While the adults in power may not be willing to talk about race or the role it plays in everyday life, the students of O.P.R.F. certainly have a lot to say. The series excels in showing the parallel between Black students who deal with disadvantages related to their race and the normal, awkward adolescent experience of going to high school. In one scene, sophomore Tiara is shown talking about the pressures of living with her sister. Tiara’s sister has a son at O.P.R.F. whom the school has essentially given up on. She says her sister wants her to succeed more than anything because she could not get her son to do the same. Not soon after this, Tiara is seen auditioning for the choir, and then jumping up and down in the hallway because the boy she auditioned in front of has been her crush since seventh grade.

Little moments like these are why the documentary is so effective. It shows how although O.P.R.F. isn’t necessarily separate: The students are anything but equal. At school, the only thing white students have to worry about is a quiz they have coming up or running into their crush or what friend to sit with in class. Black students are faced with all of this, along with the added pressure of being treated differently due to the color of their skin and what that has meant for them for years. Race is ingrained in every aspect of O.P.R.F., and one teacher points out that “no space in this school is race neutral.” Some instances are more ingrained, such as the tendencies of kids of the same race to sit with each other in the cafeteria. Others appear to be blatant racism. In one scene, a school administrator explains how the primarily Black cheerleading squad  has to perform on the edge of the field while the mostly white drill team does their routine front and center. As junior Charles points out with frustration: “Everything is made for white kids, because this school was made for white kids, because this country was made for white kids.”

“America to Me” tells the story of a racist America through young voices that are too often belittled and ignored. These high schoolers have no problem telling America that they feel as if they don’t belong.
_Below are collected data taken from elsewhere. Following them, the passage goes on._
Definition ensure_trace (message : dict) (parent_message_id : value)
  (hop : option string) : Res dict :=
  let message := ensure_extensions message in
  let parent := py_or parent_message_id (vget "message_id" message) in
  match vget "extensions" message with
  | VDict ext =>
      let ext :=
        dsetdefault "trace"
          (VDict [("parent_message_id", parent); ("depth", VInt 0); ("path", VList [])])
          ext in
      match vget "trace" ext with
      | VDict trace =>
          let trace := dsetdefault "parent_message_id" parent trace in
          let trace := dsetdefault "depth" (VInt 0) trace in
          let trace := dsetdefault "path" (VList []) trace in
          match Py.int (vget "depth" trace) with
          | Raise e => Raise e
          | Ok depth =>
              let trace := dset "depth" (VInt (depth + 1)) trace in
              let finish (trace : dict) : dict :=
                dset "extensions" (VDict (dset "trace" (VDict trace) ext)) message in
              match hop_given hop with
              | None => Ok (finish trace)
              | Some h =>
                  match vget "path" trace with
                  | VList p => Ok (finish (dset "path" (VList (p ++ [VStr h])) trace))
                  | v => Raise (no_attribute v "append")
                  end
              end
          end
      | v => Raise (no_attribute v "setdefault")
      end
  | v => Raise (no_attribute v "setdefault")
  end.

Section WithHost.
Context {S : Type} `{Host S}.

Definition make_response (intent : string) (payload : dict)
  (parent_message_id : value) (extensions : dict) : ST S dict :=
  let* id := new_uuid in
  let response :=
    [("protocol_version", VStr PROTOCOL_VERSION); ("message_id", VStr id);
     ("intent", VStr intent); ("payload", VDict payload)] in
  let response :=
    match extensions with
    | [] => response
    | _ => dset "extensions" (VDict extensions) response
    end in
  if truthy parent_message_id
  then lift_res (ensure_trace response parent_message_id None)
  else ret response.

Definition make_error (code message : string) (parent_message_id : value)
  (retryable : bool) (details : dict) : ST S dict :=
  let* id := new_uuid in
  let err :=
    [("protocol_version", VStr PROTOCOL_VERSION); ("message_id", VStr id);
     ("intent", VStr "error");
     ("payload",
      VDict [("error",
              VDict [("code", VStr code); ("message", VStr message);
                     ("retryable", VBool retryable); ("details", VDict details)])]);
     ("extensions", VDict [])] in
  if truthy parent_message_id
  then lift_res (ensure_trace err parent_message_id None)
  else ret err.

(** The first of the four required fields that [message] lacks. *)
Definition missing_field (message : dict) : option string :=
  find (fun field => negb (dhas field message))
    ["protocol_version"; "message_id"; "intent"; "payload"].

Definition validate_core (message : value) : ST S (option dict) :=
  match message with
  | VDict m =>
      let msg_id := vget "message_id" m in
      let bad (text : string) : ST S (option dict) :=
        let* e := make_error E_BAD_MESSAGE text msg_id false [] in ret (Some e) in
      match missing_field m with
      | Some field => bad ("Missing required field: " +:+ field)
      | None =>
          if negb (is_str (vget "protocol_version" m)) then bad "protocol_version must be string"
          else if negb (is_str (vget "message_id" m)) then bad "message_id must be string"
          else if negb (is_str (vget "intent" m)) then bad "intent must be string"
          else if negb (is_dict (vget "payload" m)) then bad "payload must be object"
          else
            match dget "extensions" m with
            | None | Some VNone | Some (VDict _) => ret None
            | Some _ => bad "extensions must be object if present"
            end
      end
  | _ =>
      let* e := make_error E_BAD_MESSAGE "Message must be an object" VNone false [] in
      ret (Some e)
  end.

Definition looks_like_bdp (message : value) : ST S bool :=
  let* r := validate_core message in
  ret (match r with None => true | Some _ => false end).

End WithHost.

End Protocol.

(** ** The world the nodes act on *)

(** One entry below the library root: its path relative to the root, part
    by part, and what [stat] reports.  Symbolic links are not modelled. *)
Record FsEntry : Type := {
  fs_path : list string;
  fs_is_file : bool;
  fs_size : Z;
  fs_mtime_ns : Z
}.

(** The library root ([None]: the directory does not exist), the data root
    of [Persistence] (one list of lines per log, one value per state file),
    the private memory of the in-process nodes, the clock, the counter of
    identifiers handed out, and what the clock has in store: [ticks] lists
    by how much the reading will have moved at each of the coming points
    where time is let pass ([elapse_world]). *)
Record World : Type := {
  library : option (list FsEntry);
  logs : gmap string (list value);
  state_files : gmap string value;
  node_mem : gmap string value;
  now : Z;
  uuids : nat;
  ticks : list Z
}.

Definition set_library (l : option (list FsEntry)) (w : World) : World :=
  {| library := l; logs := logs w; state_files := state_files w;
     node_mem := node_mem w; now := now w; uuids := uuids w; ticks := ticks w |}.
Definition set_logs (l : gmap string (list value)) (w : World) : World :=
  {| library := library w; logs := l; state_files := state_files w;
     node_mem := node_mem w; now := now w; uuids := uuids w; ticks := ticks w |}.
Definition set_state_files (f : gmap string value) (w : World) : World :=
  {| library := library w; logs := logs w; state_files := f;
     node_mem := node_mem w; now := now w; uuids := uuids w; ticks := ticks w |}.
Definition set_node_mem (m : gmap string value) (w : World) : World :=
  {| library := library w; logs := logs w; state_files := state_files w;
     node_mem := m; now := now w; uuids := uuids w; ticks := ticks w |}.
Definition set_now (t : Z) (w : World) : World :=
  {| library := library w; logs := logs w; state_files := state_files w;
     node_mem := node_mem w; now := t; uuids := uuids w; ticks := ticks w |}.
Definition set_uuids (n : nat) (w : World) : World :=
  {| library := library w; logs := logs w; state_files := state_files w;
     node_mem := node_mem w; now := now w; uuids := n; ticks := ticks w |}.
Definition set_ticks (l : list Z) (w : World) : World :=
  {| library := library w; logs := logs w; state_files := state_files w;
     node_mem := node_mem w; now := now w; uuids := uuids w; ticks := l |}.

(** Time passes: the clock moves by the next tick.  Nothing else in the
    world changes, and with no tick in store the clock stands still. *)
Definition elapse_world (w : World) : World :=
  match ticks w with
  | [] => w
  | d :: rest => set_ticks rest (set_now (now w + d) w)
  end.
O.P.R.F. may just be one high school, but it is reflective of something much bigger. Even integrated, progressive schools are struggling to provide an equal experience for their black and white students. The first step to addressing the problem is talking about it, something that clearly many people do not want to do. “America to Me” is pushing that conversation forward, forcing both the people at O.P.R.F. and the audience watching them to listen to a discussion about race and go on to start one themselves.